(* ===== verification/Proposer.v ===== *)
(** * Allocation of workers to shards (node/consensus/provers/proposer.go)

    Manager.PlanAndAllocate: the free workers, the scores of the shards, their order, and
    the proposals.  The worker store, the world size and the worker manager are interfaces
    and arguments.  A *big.Int that may be nil is an option; (nil).Cmp(nil) is 0. *)

From Stdlib Require Import QArith.
From stdpp Require Import sorting.
From S2P Require Import Prelude RewardIssuance.

Inductive Strategy := RewardGreedy | DataGreedy.

Record ShardDescriptor := mkShard {
  Filter : bytes;
  Size : Z;
  ShardRing : Z;
  ShardShards : Z
}.

Record Proposal := mkProposal {
  WorkerId : Z;
  ProposalFilter : bytes;
  ExpectedReward : option Z;
  WorldStateBytes : Z;
  ShardSizeBytes : Z;
  ProposalRing : Z;
  ShardsDenominator : Z
}.

(** The fields of a WorkerInfo that are read. *)
Record WorkerInfo := mkWorker { CoreId : Z; Allocated : bool }.

(** bytes.Compare *)
Fixpoint bytesCompare (a b : bytes) : comparison :=
  match a, b with
  | [], [] => Eq
  | [], _ :: _ => Lt
  | _ :: _, [] => Gt
  | x :: a, y :: b => match byte_Z x ?= byte_Z y with Eq => bytesCompare a b | c => c end
  end.

(** Cmp of scores, which are both nil or both set. *)
Definition scoreCompare (x y : option Z) : comparison :=
  match x, y with
  | Some x, Some y => x ?= y
  | _, _ => Eq
  end.

Record scored := mkScored { shard : ShardDescriptor; score : option Z }.

(** The order of the sort: [x] does not come after [y]. *)
Definition ranked (x y : scored) : bool :=
  match scoreCompare (score x) (score y) with
  | Gt => true
  | Lt => false
  | Eq => match bytesCompare (Filter (shard x)) (Filter (shard y)) with Gt => false | _ => true end
  end.

Definition notAfter (x y : scored) : Prop := ranked x y = true.

#[export] Instance notAfter_dec x y : Decision (notAfter x y).
Proof. unfold notAfter. apply _. Defined.

Section plan.
Context {D : Type} `{Decimal D}.

(** The loop over the shards.  In the default case the score is assigned to a variable of
    the inner block and the outer one stays nil; the computation changes [basis] in
    place. *)
Fixpoint scoreShards (strategy : Strategy) (worldBytes basis : Z) (shards : list ShardDescriptor)
    : result (list scored) :=
  match shards with
  | [] => Ok []
  | s :: shards =>
    if (Z.of_nat (length (Filter s)) =? 0) || (Size s =? 0)
    then scoreShards strategy worldBytes basis shards
    else
      match strategy with
      | DataGreedy =>
        rest ← scoreShards strategy worldBytes basis shards;
        Ok (mkScored s (Some (i64 (Size s))) :: rest)
      | RewardGreedy =>
        let denominator := if ShardShards s =? 0 then 1 else ShardShards s in
        factor ← quo (i64 (Size s)) worldBytes;
        match sqrtOf (D := D) denominator with
        | None => Err "pow"
        | Some shardsSqrt =>
          if IsZero shardsSqrt then Err "plan and allocate"
          else
            b ← quo (basis * factor) (ringDivisor (ShardRing s));
            b ← quo b (BigInt shardsSqrt);
            rest ← scoreShards strategy worldBytes b shards;
            Ok (mkScored s None :: rest)
        end
      end
  end.

Definition freeWorkers (all : list WorkerInfo) : list Z :=
  CoreId <$> filter (fun w => Allocated w = false) all.

(** The proposals for the best shards, one per free worker. *)
Definition plan (worldBytes : Z) (free : list Z) (maxAllocations : Z) (scores : list scored) : list Proposal :=
  let limit := Z.of_nat (length free) in
  let limit := if (0 <? maxAllocations) && (maxAllocations <? limit) then maxAllocations else limit in
  let limit := if Z.of_nat (length scores) <? limit then Z.of_nat (length scores) else limit in
  let sorted := merge_sort notAfter scores in
  (fun x => mkProposal x.1 (Filter (shard x.2)) (score x.2) (u64 worldBytes) (Size (shard x.2))
              (ShardRing (shard x.2)) (ShardShards (shard x.2)))
    <$> zip (take (Z.to_nat limit) free) (take (Z.to_nat limit) sorted).

(** [workers] is what RangeWorkers returns, [accepts] says for which workers
    ProposeAllocation succeeds. *)
Definition PlanAndAllocate (strategy : Strategy) (units : Z) (workers : result (list WorkerInfo)) (worldBytes : Z)
    (accepts : Z -> bytes -> bool) (difficulty : Z) (shards : list ShardDescriptor) (maxAllocations : Z)
    : result (list Proposal) :=
  if Z.of_nat (length shards) =? 0 then Ok []
  else
    all ← workers;
    let free := freeWorkers all in
    if Z.of_nat (length free) =? 0 then Ok []
    else if worldBytes =? 0 then Err "world size is zero"
    else
      basis ← PomwBasis (D := D) difficulty (u64 worldBytes) units;
      scores ← scoreShards strategy worldBytes basis shards;
      if Z.of_nat (length scores) =? 0 then Ok []
      else Ok (filter (fun p => accepts (WorkerId p) (ProposalFilter p) = true) (plan worldBytes free maxAllocations scores)).

(** ** What is planned *)

Definition validShards (shards : list ShardDescriptor) : list ShardDescriptor :=
  filter (fun s => Filter s <> [] /\ Size s <> 0) shards.

Definition scoreOf (strategy : Strategy) (s : ShardDescriptor) : option Z :=
  match strategy with DataGreedy => Some (i64 (Size s)) | RewardGreedy => None end.

Lemma scoreShards_spec strategy w basis shards scores :
  scoreShards strategy w basis shards = Ok scores ->
  scores = (fun s => mkScored s (scoreOf strategy s)) <$> validShards shards.
Proof.
  revert basis scores. induction shards as [|s shards IH]; intros basis scores Hs; [by injection Hs as <-|].
  cbn [scoreShards] in Hs. unfold validShards. rewrite filter_cons.
  destruct ((Z.of_nat (length (Filter s)) =? 0) || (Size s =? 0)) eqn:E.
  - rewrite decide_False; [by eapply IH|]. intros [Hf Hz]. apply orb_true_iff in E as [E|E]; [by destruct (Filter s)|lia].
  - apply orb_false_iff in E as [E1 E2].
    rewrite decide_True by (split; [intros Hn; by rewrite Hn in E1|lia]).
    fold (validShards shards). destruct strategy; cbn [scoreOf].
    + apply result_bind_Ok in Hs as (factor & _ & Hs). destruct (sqrtOf _) as [q|]; [|done].
      destruct (IsZero q); [done|]. apply result_bind_Ok in Hs as (b & _ & Hs).
      apply result_bind_Ok in Hs as (b' & _ & Hs). apply result_bind_Ok in Hs as (rest & Hr & Hs).
      injection Hs as <-. by rewrite (IH _ _ Hr).
    + apply result_bind_Ok in Hs as (rest & Hr & Hs). injection Hs as <-. by rewrite (IH _ _ Hr).
Qed.

(** How many allocations are attempted. *)
Definition planned (free shards : nat) (maxAllocations : Z) : nat :=
  Nat.min shards (if 0 <? maxAllocations then Nat.min free (Z.to_nat maxAllocations) else free).
End plan.

Lemma bytesCompare_antisym a b : bytesCompare b a = CompOpp (bytesCompare a b).
Proof.
  revert b. induction a as [|x a IH]; intros [|y b]; try done. cbn. rewrite Z.compare_antisym.
  destruct (byte_Z x ?= byte_Z y); cbn; auto.
Qed.

Lemma bytesCompare_trans a b c : bytesCompare a b <> Gt -> bytesCompare b c <> Gt -> bytesCompare a c <> Gt.
Proof.
  revert b c. induction a as [|x a IH]; intros [|y b] [|z c]; try done. cbn.
  destruct (Z.compare_spec (byte_Z x) (byte_Z y)), (Z.compare_spec (byte_Z y) (byte_Z z)),
    (Z.compare_spec (byte_Z x) (byte_Z z)); try done; try lia. apply IH.
Qed.

(** Scores that are all nil or all set. *)
Definition uniformScores (x y : scored) : Prop := is_Some (score x) <-> is_Some (score y).

Lemma notAfter_spec x y :
  uniformScores x y ->
  notAfter x y <->
  match score x, score y with
  | Some a, Some b => b < a \/ (a = b /\ bytesCompare (Filter (shard x)) (Filter (shard y)) <> Gt)
  | _, _ => bytesCompare (Filter (shard x)) (Filter (shard y)) <> Gt
  end.
Proof.
  intros Hu. unfold uniformScores in Hu. unfold notAfter, ranked, scoreCompare.
  destruct (score x) as [a|], (score y) as [b|].
  - destruct (Z.compare_spec a b); destruct (bytesCompare _ _); split; intros; try done; try lia; auto;
      intuition (try done; try lia).
  - by destruct (proj1 Hu ltac:(eauto)).
  - by destruct (proj2 Hu ltac:(eauto)).
  - destruct (bytesCompare _ _); split; done.
Qed.

(** The order in which shards are chosen: with DataGreedy by decreasing size and then by
    filter, with RewardGreedy by filter alone. *)
Definition shardOrder (strategy : Strategy) (x y : ShardDescriptor) : Prop :=
  match strategy with
  | RewardGreedy => bytesCompare (Filter x) (Filter y) <> Gt
  | DataGreedy => i64 (Size y) < i64 (Size x) \/
      (i64 (Size x) = i64 (Size y) /\ bytesCompare (Filter x) (Filter y) <> Gt)
  end.

Lemma shardOrder_spec strategy x y :
  notAfter (mkScored x (scoreOf strategy x)) (mkScored y (scoreOf strategy y)) <-> shardOrder strategy x y.
Proof. rewrite notAfter_spec by (destruct strategy; split; eauto). by destruct strategy. Qed.

#[export] Instance shardOrder_trans strategy : Transitive (shardOrder strategy).
Proof.
  intros x y z. unfold shardOrder. destruct strategy; [apply bytesCompare_trans|].
  intros [?|[? ?]] [?|[? ?]]; [left; lia..|]. right. split; [lia|]. by eapply bytesCompare_trans.
Qed.

#[export] Instance notAfter_total : Total notAfter.
Proof.
  intros x y. unfold notAfter, ranked.
  assert (scoreCompare (score y) (score x) = CompOpp (scoreCompare (score x) (score y))) as ->.
  { unfold scoreCompare. destruct (score x), (score y); try done. apply Z.compare_antisym. }
  rewrite (bytesCompare_antisym (Filter (shard x)) (Filter (shard y))).
  destruct (scoreCompare _ _); cbn; auto. destruct (bytesCompare _ _); cbn; auto.
Qed.

(** The shards in the order of the sorted scores. *)
Lemma sorted_shards strategy l :
  let f s := mkScored s (scoreOf strategy s) in
  exists sorted, merge_sort notAfter (f <$> l) = f <$> sorted /\ sorted ≡ₚ l /\
    StronglySorted (shardOrder strategy) sorted.
Proof.
  intros f. pose proof (merge_sort_Permutation notAfter (f <$> l)) as Hp.
  pose proof (Sorted_merge_sort notAfter (f <$> l)) as Hs.
  set (L := merge_sort notAfter (f <$> l)) in *.
  destruct (Permutation_map_inv f l Hp) as (sorted & HL & Hl).
  exists sorted. split; [done|]. split; [by symmetry|]. apply Sorted_StronglySorted; [apply _|].
  change (map f sorted) with (f <$> sorted) in HL. rewrite HL in Hs. clear -Hs.
  induction sorted as [|x sorted IH]; [constructor|]. cbn in Hs. inversion Hs as [|?? Hs' Hx]; subst.
  constructor; [auto|]. destruct sorted as [|y sorted]; [constructor|]. constructor.
  inversion Hx; subst. by apply shardOrder_spec.
Qed.

(** A proposal for a worker and a shard. *)
Definition proposalFor (strategy : Strategy) (worldBytes w : Z) (s : ShardDescriptor) : Proposal :=
  mkProposal w (Filter s) (scoreOf strategy s) (u64 worldBytes) (Size s) (ShardRing s) (ShardShards s).

Lemma plan_spec strategy w free maxAllocations l sorted :
  let f s := mkScored s (scoreOf strategy s) in
  merge_sort notAfter (f <$> l) = f <$> sorted ->
  plan w free maxAllocations (f <$> l) =
  (fun x => proposalFor strategy w x.1 x.2) <$>
    (let k := planned (length free) (length l) maxAllocations in zip (take k free) (take k sorted)).
Proof.
  intros f Hs. unfold plan. rewrite Hs, length_fmap. cbn zeta.
  set (k := Z.to_nat _).
  replace k with (planned (length free) (length l) maxAllocations).
  2:{ subst k. unfold planned. repeat case_match; lia. }
  rewrite <- fmap_take, zip_with_fmap_r. generalize (take (planned (length free) (length l) maxAllocations) free).
  generalize (take (planned (length free) (length l) maxAllocations) sorted).
  intros ss ws. revert ws. induction ss as [|s ss IH]; intros [|x ws]; cbn; try done. f_equal. apply IH.
Qed.

Section plan_order.
Context {D : Type} `{Decimal D}.

(** PlanAndAllocate gives the first free workers, in order, the valid shards in the
    order of the strategy, as many as there are free workers, shards and allocations
    allowed, and returns those the worker manager accepts.  With DataGreedy the order is by
    decreasing size and then by filter.  With RewardGreedy it is by filter alone: rings,
    sizes and shard counts, and with them the rewards, play no role, and the expected
    reward is nil. *)
Theorem plan_order strategy units all worldBytes accepts difficulty shards maxAllocations ps :
  PlanAndAllocate (D := D) strategy units (Ok all) worldBytes accepts difficulty shards maxAllocations = Ok ps ->
  exists sorted, sorted ≡ₚ validShards shards /\ StronglySorted (shardOrder strategy) sorted /\
    let free := freeWorkers all in
    let k := planned (length free) (length (validShards shards)) maxAllocations in
    ps = filter (fun p => accepts (WorkerId p) (ProposalFilter p) = true)
           ((fun x => proposalFor strategy worldBytes x.1 x.2) <$> zip (take k free) (take k sorted)).
Proof.
  destruct (sorted_shards strategy (validShards shards)) as (sorted & Hm & Hp & Hs).
  intros Hplan. exists sorted. split; [done|]. split; [done|]. cbn zeta. unfold PlanAndAllocate in Hplan.
  set (free := freeWorkers all). set (k := planned (length free) (length (validShards shards)) maxAllocations).
  assert (length free = 0%nat \/ length (validShards shards) = 0%nat -> k = 0%nat) as Hk.
  { unfold k, planned. destruct (0 <? maxAllocations)%Z; lia. }
  destruct (Z.of_nat (length shards) =? 0) eqn:E0.
  { injection Hplan as <-. rewrite Hk; [done|right]. by destruct shards. }
  cbn [mbind result_bind] in Hplan. fold free in Hplan.
  destruct (Z.of_nat (length free) =? 0) eqn:E1; [injection Hplan as <-; rewrite Hk; [done|lia]|].
  destruct (worldBytes =? 0); [done|]. apply result_bind_Ok in Hplan as (basis & _ & Hplan).
  apply result_bind_Ok in Hplan as (scores & Hsc & Hplan). apply scoreShards_spec in Hsc as ->.
  rewrite length_fmap in Hplan. destruct (Z.of_nat (length (validShards shards)) =? 0) eqn:E2.
  { injection Hplan as <-. rewrite Hk; [done|lia]. }
  injection Hplan as <-. by rewrite (plan_spec _ _ _ _ _ sorted Hm).
Qed.
End plan_order.

(** A large shard with the later filter and a tiny one with the earlier filter. *)
Definition demoShards : list ShardDescriptor := [mkShard [Byte.x02] 1000000 0 1; mkShard [Byte.x01] 1 5 1].

#[local] Existing Instance rational.

(** The only free worker gets the tiny shard with RewardGreedy, the large one with
    DataGreedy. *)
Lemma plan_order_witness :
  exists ps, PlanAndAllocate (D := Q) RewardGreedy 1 (Ok [mkWorker 7 false]) (2 ^ 50) (fun _ _ => true) 1000
               demoShards 0 = Ok ps /\
    ProposalFilter <$> ps = [[Byte.x01]] /\
    exists sorted, sorted ≡ₚ validShards demoShards /\ StronglySorted (shardOrder RewardGreedy) sorted /\
      ps = filter (fun p => true = true)
             ((fun x => proposalFor RewardGreedy (2 ^ 50) x.1 x.2) <$> zip (take 1 [7]) (take 1 sorted)).
Proof.
  eexists. split; [vm_compute; reflexivity|]. split; [reflexivity|].
  apply (plan_order (D := Q) RewardGreedy 1 [mkWorker 7 false] (2 ^ 50) (fun _ _ => true) 1000 demoShards 0).
  vm_compute. reflexivity.
Defined.

Example data_greedy_chooses_large :
  exists ps, PlanAndAllocate (D := Q) DataGreedy 1 (Ok [mkWorker 7 false]) (2 ^ 50) (fun _ _ => true) 1000
               demoShards 0 = Ok ps /\ ProposalFilter <$> ps = [[Byte.x02]].
Proof. eexists. split; [vm_compute; reflexivity|reflexivity]. Qed.
(* ===== verification/Stateful.v ===== *)
(** * Stateful operations

    A monad for methods that change the receiver and may fail: the state after the call is
    known also when an error is returned.  [succeeds m s Q] says that [m], run in [s],
    returns without error, panic or divergence, in a state and with a value that satisfy
    [Q]. *)

From S2P Require Import Prelude.

Definition M (S A : Type) : Type := S -> result A * S.

#[export] Instance M_ret {S} : MRet (M S) := fun A a s => (Ok a, s).
#[export] Instance M_bind {S} : MBind (M S) := fun A B f m s =>
  match m s with
  | (Ok a, s) => f a s
  | (Err e, s) => (Err e, s)
  | (Panic, s) => (Panic, s)
  | (Diverge, s) => (Diverge, s)
  end.

Section operations.
Context {S : Type}.

(** Reads a part of the state. *)
Definition gets {A} (f : S -> A) : M S A := fun s => (Ok (f s), s).

(** Changes the state. *)
Definition modify (f : S -> S) : M S unit := fun s => (Ok tt, f s).

(** A computation without effects. *)
Definition lift {A} (r : result A) : M S A := fun s => (r, s).

(** Drops an error that the caller does not look at. *)
Definition ignore {A} (m : M S A) : M S unit := fun s =>
  match m s with
  | (Ok _, s) | (Err _, s) => (Ok tt, s)
  | (Panic, s) => (Panic, s)
  | (Diverge, s) => (Diverge, s)
  end.

(** An error that the caller looks at; panics are not caught. *)
Definition attempt {A} (m : M S A) : M S (result A) := fun s =>
  match m s with
  | (Ok a, s) => (Ok (Ok a), s)
  | (Err e, s) => (Ok (Err e), s)
  | (Panic, s) => (Panic, s)
  | (Diverge, s) => (Diverge, s)
  end.

Fixpoint each {A} (f : A -> M S unit) (l : list A) : M S unit :=
  match l with
  | [] => mret tt
  | x :: l => _ ← f x; each f l
  end.

(** The elements that pass a test that reads the state. *)
Fixpoint filterM {A} (f : A -> M S bool) (l : list A) : M S (list A) :=
  match l with
  | [] => mret []
  | x :: l => b ← f x; l ← filterM f l; mret (if (b : bool) then x :: l else l)
  end.

Definition succeeds {A} (m : M S A) (s : S) (Q : A -> S -> Prop) : Prop :=
  exists a s', m s = (Ok a, s') /\ Q a s'.

Lemma succeeds_bind {A B} (m : M S A) (f : A -> M S B) s Q :
  succeeds m s (fun a s => succeeds (f a) s Q) -> succeeds (m ≫= f) s Q.
Proof. intros (a & s' & E & b & s'' & E' & HQ). exists b, s''. unfold mbind, M_bind. by rewrite E. Qed.

Lemma succeeds_eq {A} (m m' : M S A) s s' Q : m s = m' s' -> succeeds m' s' Q -> succeeds m s Q.
Proof. unfold succeeds. by intros ->. Qed.

(** A result that is known satisfies what is shown of it. *)
Lemma succeeds_det {A} (m : M S A) s a s' (Q : A -> S -> Prop) : m s = (Ok a, s') -> succeeds m s Q -> Q a s'.
Proof. intros Em (a' & s'' & Em' & HQ). congruence. Qed.

Lemma succeeds_ret {A} (a : A) s (Q : A -> S -> Prop) : Q a s -> succeeds (mret a) s Q.
Proof. intros. by exists a, s. Qed.

Lemma succeeds_gets {A} (f : S -> A) s (Q : A -> S -> Prop) : Q (f s) s -> succeeds (gets f) s Q.
Proof. intros. by exists (f s), s. Qed.

Lemma succeeds_modify f s (Q : unit -> S -> Prop) : Q tt (f s) -> succeeds (modify f) s Q.
Proof. intros. by exists tt, (f s). Qed.

Lemma succeeds_lift {A} (a : A) s (Q : A -> S -> Prop) : Q a s -> succeeds (lift (Ok a)) s Q.
Proof. intros. by exists a, s. Qed.

Lemma succeeds_mono {A} (m : M S A) s (Q Q' : A -> S -> Prop) :
  succeeds m s Q -> (forall a s, Q a s -> Q' a s) -> succeeds m s Q'.
Proof. intros (a & s' & E & HQ) HQQ. exists a, s'. auto. Qed.

(** The rule for loops: [I] holds of the elements already visited. *)
Lemma succeeds_each {A} (f : A -> M S unit) l (I : list A -> S -> Prop) s :
  I [] s ->
  (forall l1 x l2 s, l = l1 ++ x :: l2 -> I l1 s -> succeeds (f x) s (fun _ => I (l1 ++ [x]))) ->
  succeeds (each f l) s (fun _ => I l).
Proof.
  intros Hs Hf. assert (forall l2 l1 s, l = l1 ++ l2 -> I l1 s -> succeeds (each f l2) s (fun _ => I l)) as G.
  { induction l2 as [|x l2 IH]; intros l1 s1 -> H1; cbn [each].
    - rewrite app_nil_r. by apply succeeds_ret.
    - apply succeeds_bind. apply (succeeds_mono _ _ (fun _ => I (l1 ++ [x]))); [by eapply Hf|].
      intros _ s2 H2. apply (IH (l1 ++ [x])); [by rewrite <- app_assoc|done]. }
  by apply (G l []).
Qed.

(** A test that only reads the state filters by its value. *)
Lemma succeeds_filterM {A} (f : A -> M S bool) (p : A -> bool) l s Q :
  (forall x, x ∈ l -> f x s = (Ok (p x), s)) -> Q (filter (fun x => p x = true) l) s ->
  succeeds (filterM f l) s Q.
Proof.
  revert Q. induction l as [|x l IH]; intros Q Hf HQ; [by apply succeeds_ret|]. cbn [filterM].
  apply succeeds_bind. exists (p x), s. split; [apply Hf; left|]. apply succeeds_bind. apply IH.
  - intros y Hy. apply Hf. by right.
  - apply succeeds_ret. rewrite filter_cons in HQ. by destruct (p x).
Qed.

Lemma succeeds_ignore {A} (m : M S A) s (Q : S -> Prop) :
  (forall a s', m s = (Ok a, s') -> Q s') -> (forall e s', m s = (Err e, s') -> Q s') ->
  (forall s', m s <> (Panic, s')) -> (forall s', m s <> (Diverge, s')) ->
  succeeds (ignore m) s (fun _ => Q).
Proof.
  intros HOk HErr HP HD. unfold ignore, succeeds. destruct (m s) as [[a|e| |] s'] eqn:E; [eauto..| |].
  - by destruct (HP s').
  - by destruct (HD s').
Qed.

Lemma succeeds_attempt {A} (m : M S A) s Q : succeeds m s (fun a => Q (Ok a)) -> succeeds (attempt m) s Q.
Proof. intros (a & s' & E & HQ). exists (Ok a), s'. unfold attempt. by rewrite E. Qed.

Lemma attempt_Err {A} (m : M S A) s e s' (Q : result A -> S -> Prop) : m s = (Err e, s') -> Q (Err e) s' -> succeeds (attempt m) s Q.
Proof. intros E HQ. exists (Err e), s'. unfold attempt. by rewrite E. Qed.

(** The first two of several steps. *)
Lemma succeeds_first {A B C} (m : M S A) (f : A -> M S B) (g : B -> M S C) s Q :
  succeeds (x ← m; f x) s (fun b s => succeeds (g b) s Q) -> succeeds (x ← m; y ← f x; g y) s Q.
Proof.
  intros (b & s' & E & c & s'' & Ec & HQ). exists c, s''. split; [|done]. unfold mbind, M_bind in *.
  destruct (m s) as [[a| | |] s1]; try done. by rewrite E.
Qed.
End operations.

(** One step of symbolic execution. *)
Ltac m_step :=
  first
    [ apply succeeds_bind
    | apply succeeds_ret
    | apply succeeds_gets
    | apply succeeds_modify
    | apply succeeds_lift ].
Ltac m_steps := repeat (m_step; cbn beta).

Section pure_steps.
Context {S : Type}.

(** Executes a first step that is known. *)
Lemma bind_Ok {A B} (m : M S A) (f : A -> M S B) s a s' : m s = (Ok a, s') -> (m ≫= f) s = f a s'.
Proof. intros E. unfold mbind, M_bind. by rewrite E. Qed.

(** [mapM] of steps that only read the state. *)
Lemma mapM_pure {A B} (f : A -> M S B) (P : A -> B -> Prop) l s :
  (forall x, x ∈ l -> exists y, f x s = (Ok y, s) /\ P x y) ->
  exists ys, mapM f l s = (Ok ys, s) /\ Forall2 P l ys.
Proof.
  induction l as [|x l IH]; intros Hf; [by exists []|].
  destruct (Hf x ltac:(left)) as (y & Hy & HP). destruct IH as (ys & Hys & HF); [intros z Hz; apply Hf; by right|].
  exists (y :: ys). split; [|by constructor].
  etransitivity; [eapply bind_Ok; exact Hy|]. etransitivity; [eapply bind_Ok; exact Hys|]. done.
Qed.

Lemma filterM_pure {A} (f : A -> M S bool) (P : A -> Prop) `{forall x, Decision (P x)} l s :
  (forall x, x ∈ l -> f x s = (Ok (bool_decide (P x)), s)) -> filterM f l s = (Ok (filter P l), s).
Proof.
  induction l as [|x l IH]; intros Hf; [done|]. cbn [filterM]. unfold mbind, M_bind.
  rewrite (Hf x ltac:(left)), IH by (intros z Hz; apply Hf; by right). rewrite filter_cons.
  unfold mret, M_ret. case_decide; [by rewrite bool_decide_true|by rewrite bool_decide_false].
Qed.

Lemma gets_bind {A B} (k : S -> A) (f : A -> M S B) s : (gets k ≫= f) s = f (k s) s.
Proof. done. Qed.

Lemma modify_bind {B} (k : S -> S) (f : unit -> M S B) s : (modify k ≫= f) s = f tt (k s).
Proof. done. Qed.

Lemma succeeds_step {A B} (m : M S A) (f : A -> M S B) s a s' Q :
  m s = (Ok a, s') -> succeeds (f a) s' Q -> succeeds (m ≫= f) s Q.
Proof. intros E (b & s'' & E' & HQ). exists b, s''. by rewrite (bind_Ok _ _ _ _ _ E). Qed.
End pure_steps.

####

For this exercise, please output exactly the lines above starting at the line with "exists a s', m s = (Ok a, s') /\ Q a s'." and ending at the line with "Proof. intros. by exists (f s), s. Qed.", ends included.

**Result of this task:**
  exists a s', m s = (Ok a, s') /\ Q a s'.

Lemma succeeds_bind {A B} (m : M S A) (f : A -> M S B) s Q :
  succeeds m s (fun a s => succeeds (f a) s Q) -> succeeds (m ≫= f) s Q.
Proof. intros (a & s' & E & b & s'' & E' & HQ). exists b, s''. unfold mbind, M_bind. by rewrite E. Qed.

Lemma succeeds_eq {A} (m m' : M S A) s s' Q : m s = m' s' -> succeeds m' s' Q -> succeeds m s Q.
Proof. unfold succeeds. by intros ->. Qed.

(** A result that is known satisfies what is shown of it. *)
Lemma succeeds_det {A} (m : M S A) s a s' (Q : A -> S -> Prop) : m s = (Ok a, s') -> succeeds m s Q -> Q a s'.
Proof. intros Em (a' & s'' & Em' & HQ). congruence. Qed.

Lemma succeeds_ret {A} (a : A) s (Q : A -> S -> Prop) : Q a s -> succeeds (mret a) s Q.
Proof. intros. by exists a, s. Qed.

Lemma succeeds_gets {A} (f : S -> A) s (Q : A -> S -> Prop) : Q (f s) s -> succeeds (gets f) s Q.
Proof. intros. by exists (f s), s. Qed.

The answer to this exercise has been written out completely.